Records for the exercise:
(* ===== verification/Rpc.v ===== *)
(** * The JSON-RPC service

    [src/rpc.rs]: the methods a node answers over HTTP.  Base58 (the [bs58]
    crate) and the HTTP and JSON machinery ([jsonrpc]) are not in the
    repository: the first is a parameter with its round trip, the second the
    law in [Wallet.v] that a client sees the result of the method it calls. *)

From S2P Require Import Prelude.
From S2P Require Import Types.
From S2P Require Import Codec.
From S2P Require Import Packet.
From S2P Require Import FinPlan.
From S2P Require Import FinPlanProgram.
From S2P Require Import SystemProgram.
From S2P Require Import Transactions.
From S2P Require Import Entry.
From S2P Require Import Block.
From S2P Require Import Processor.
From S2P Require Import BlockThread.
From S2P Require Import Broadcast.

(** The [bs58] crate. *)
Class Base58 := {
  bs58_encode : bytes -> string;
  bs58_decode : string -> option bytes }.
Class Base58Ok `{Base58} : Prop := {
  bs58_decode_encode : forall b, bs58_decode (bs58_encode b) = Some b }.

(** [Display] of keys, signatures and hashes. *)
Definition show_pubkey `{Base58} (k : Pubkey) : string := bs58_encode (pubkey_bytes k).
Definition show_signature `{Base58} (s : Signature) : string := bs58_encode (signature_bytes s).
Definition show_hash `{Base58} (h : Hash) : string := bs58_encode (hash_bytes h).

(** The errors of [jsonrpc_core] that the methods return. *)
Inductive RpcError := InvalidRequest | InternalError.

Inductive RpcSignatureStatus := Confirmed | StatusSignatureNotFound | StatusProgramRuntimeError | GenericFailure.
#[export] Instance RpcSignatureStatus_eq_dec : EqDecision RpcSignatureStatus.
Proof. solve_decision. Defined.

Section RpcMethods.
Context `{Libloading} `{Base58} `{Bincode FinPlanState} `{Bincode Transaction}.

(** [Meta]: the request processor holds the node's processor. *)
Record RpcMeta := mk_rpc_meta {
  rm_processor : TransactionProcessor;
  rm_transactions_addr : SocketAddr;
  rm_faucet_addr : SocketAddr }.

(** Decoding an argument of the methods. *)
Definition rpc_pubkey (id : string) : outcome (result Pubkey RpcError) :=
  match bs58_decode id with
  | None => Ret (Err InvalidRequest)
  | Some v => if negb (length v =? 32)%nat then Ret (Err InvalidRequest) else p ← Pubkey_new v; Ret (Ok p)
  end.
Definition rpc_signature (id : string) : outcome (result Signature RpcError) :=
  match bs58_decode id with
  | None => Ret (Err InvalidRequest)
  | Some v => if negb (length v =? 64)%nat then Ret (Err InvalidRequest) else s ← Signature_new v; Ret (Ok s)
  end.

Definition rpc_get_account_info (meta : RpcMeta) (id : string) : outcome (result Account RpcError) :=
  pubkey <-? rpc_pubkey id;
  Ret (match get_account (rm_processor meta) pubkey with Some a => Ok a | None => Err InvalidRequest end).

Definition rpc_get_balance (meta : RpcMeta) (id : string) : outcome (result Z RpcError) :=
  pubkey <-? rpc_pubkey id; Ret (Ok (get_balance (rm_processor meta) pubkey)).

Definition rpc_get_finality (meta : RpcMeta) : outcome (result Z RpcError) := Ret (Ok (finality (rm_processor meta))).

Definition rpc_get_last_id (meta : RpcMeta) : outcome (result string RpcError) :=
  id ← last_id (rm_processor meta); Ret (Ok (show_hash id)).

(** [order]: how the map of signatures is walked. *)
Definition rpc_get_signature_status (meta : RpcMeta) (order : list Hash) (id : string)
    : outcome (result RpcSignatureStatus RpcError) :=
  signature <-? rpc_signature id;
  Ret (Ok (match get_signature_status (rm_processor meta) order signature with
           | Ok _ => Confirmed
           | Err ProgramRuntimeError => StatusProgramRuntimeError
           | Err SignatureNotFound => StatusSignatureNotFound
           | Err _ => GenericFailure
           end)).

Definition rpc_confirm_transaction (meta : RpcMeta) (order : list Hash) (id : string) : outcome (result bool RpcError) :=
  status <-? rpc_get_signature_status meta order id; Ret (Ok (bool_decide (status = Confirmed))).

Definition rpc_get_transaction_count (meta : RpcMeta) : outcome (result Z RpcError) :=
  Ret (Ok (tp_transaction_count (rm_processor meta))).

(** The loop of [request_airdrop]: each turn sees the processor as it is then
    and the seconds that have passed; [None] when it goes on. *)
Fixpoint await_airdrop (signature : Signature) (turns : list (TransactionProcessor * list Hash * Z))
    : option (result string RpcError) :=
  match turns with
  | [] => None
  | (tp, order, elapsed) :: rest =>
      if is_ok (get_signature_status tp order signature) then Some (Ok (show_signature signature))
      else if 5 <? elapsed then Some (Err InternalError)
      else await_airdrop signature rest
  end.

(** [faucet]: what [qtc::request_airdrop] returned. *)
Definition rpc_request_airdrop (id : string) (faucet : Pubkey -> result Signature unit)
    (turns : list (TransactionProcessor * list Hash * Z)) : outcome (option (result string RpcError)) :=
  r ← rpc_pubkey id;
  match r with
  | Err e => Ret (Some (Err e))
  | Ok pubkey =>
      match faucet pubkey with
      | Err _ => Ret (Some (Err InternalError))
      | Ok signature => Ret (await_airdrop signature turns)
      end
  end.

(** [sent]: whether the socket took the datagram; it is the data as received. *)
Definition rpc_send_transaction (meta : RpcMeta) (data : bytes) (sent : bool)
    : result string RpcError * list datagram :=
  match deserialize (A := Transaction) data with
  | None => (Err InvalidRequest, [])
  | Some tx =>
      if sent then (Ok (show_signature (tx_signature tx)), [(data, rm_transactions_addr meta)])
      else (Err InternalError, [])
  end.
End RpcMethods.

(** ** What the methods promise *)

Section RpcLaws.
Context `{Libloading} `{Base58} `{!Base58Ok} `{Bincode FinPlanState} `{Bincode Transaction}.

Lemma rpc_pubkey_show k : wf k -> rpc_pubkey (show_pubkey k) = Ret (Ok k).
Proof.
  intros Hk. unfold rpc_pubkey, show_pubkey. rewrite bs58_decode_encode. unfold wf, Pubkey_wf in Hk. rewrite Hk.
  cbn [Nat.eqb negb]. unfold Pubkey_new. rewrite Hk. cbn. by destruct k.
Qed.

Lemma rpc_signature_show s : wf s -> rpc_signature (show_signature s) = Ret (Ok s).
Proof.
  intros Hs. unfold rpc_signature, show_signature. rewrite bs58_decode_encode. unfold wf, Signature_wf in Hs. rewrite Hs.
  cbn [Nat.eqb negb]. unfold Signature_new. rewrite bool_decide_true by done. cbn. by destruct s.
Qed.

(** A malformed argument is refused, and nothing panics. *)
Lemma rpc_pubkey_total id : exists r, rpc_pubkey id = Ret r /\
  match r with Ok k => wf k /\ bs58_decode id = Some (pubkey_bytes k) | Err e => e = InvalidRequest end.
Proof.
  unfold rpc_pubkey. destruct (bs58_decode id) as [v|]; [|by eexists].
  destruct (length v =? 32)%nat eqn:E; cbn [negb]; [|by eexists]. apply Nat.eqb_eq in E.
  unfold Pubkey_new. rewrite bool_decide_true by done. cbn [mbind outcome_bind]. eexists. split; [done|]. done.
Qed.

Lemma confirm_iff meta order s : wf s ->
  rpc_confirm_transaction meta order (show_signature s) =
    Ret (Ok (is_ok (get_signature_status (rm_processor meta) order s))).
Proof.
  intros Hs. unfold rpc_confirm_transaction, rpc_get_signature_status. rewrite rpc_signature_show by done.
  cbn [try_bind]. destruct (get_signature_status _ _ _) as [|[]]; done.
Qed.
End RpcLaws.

Activity: The lines above from the one with "SignatureNotFound => StatusSignatureNotFound" through the one with "Ret (Ok (tp_transaction_count" are to be duplicated exactly, ends included, with nothing added.

Response:
           | Err SignatureNotFound => StatusSignatureNotFound
           | Err _ => GenericFailure
           end)).

Definition rpc_confirm_transaction (meta : RpcMeta) (order : list Hash) (id : string) : outcome (result bool RpcError) :=
  status <-? rpc_get_signature_status meta order id; Ret (Ok (bool_decide (status = Confirmed))).

Definition rpc_get_transaction_count (meta : RpcMeta) : outcome (result Z RpcError) :=
  Ret (Ok (tp_transaction_count (rm_processor meta))).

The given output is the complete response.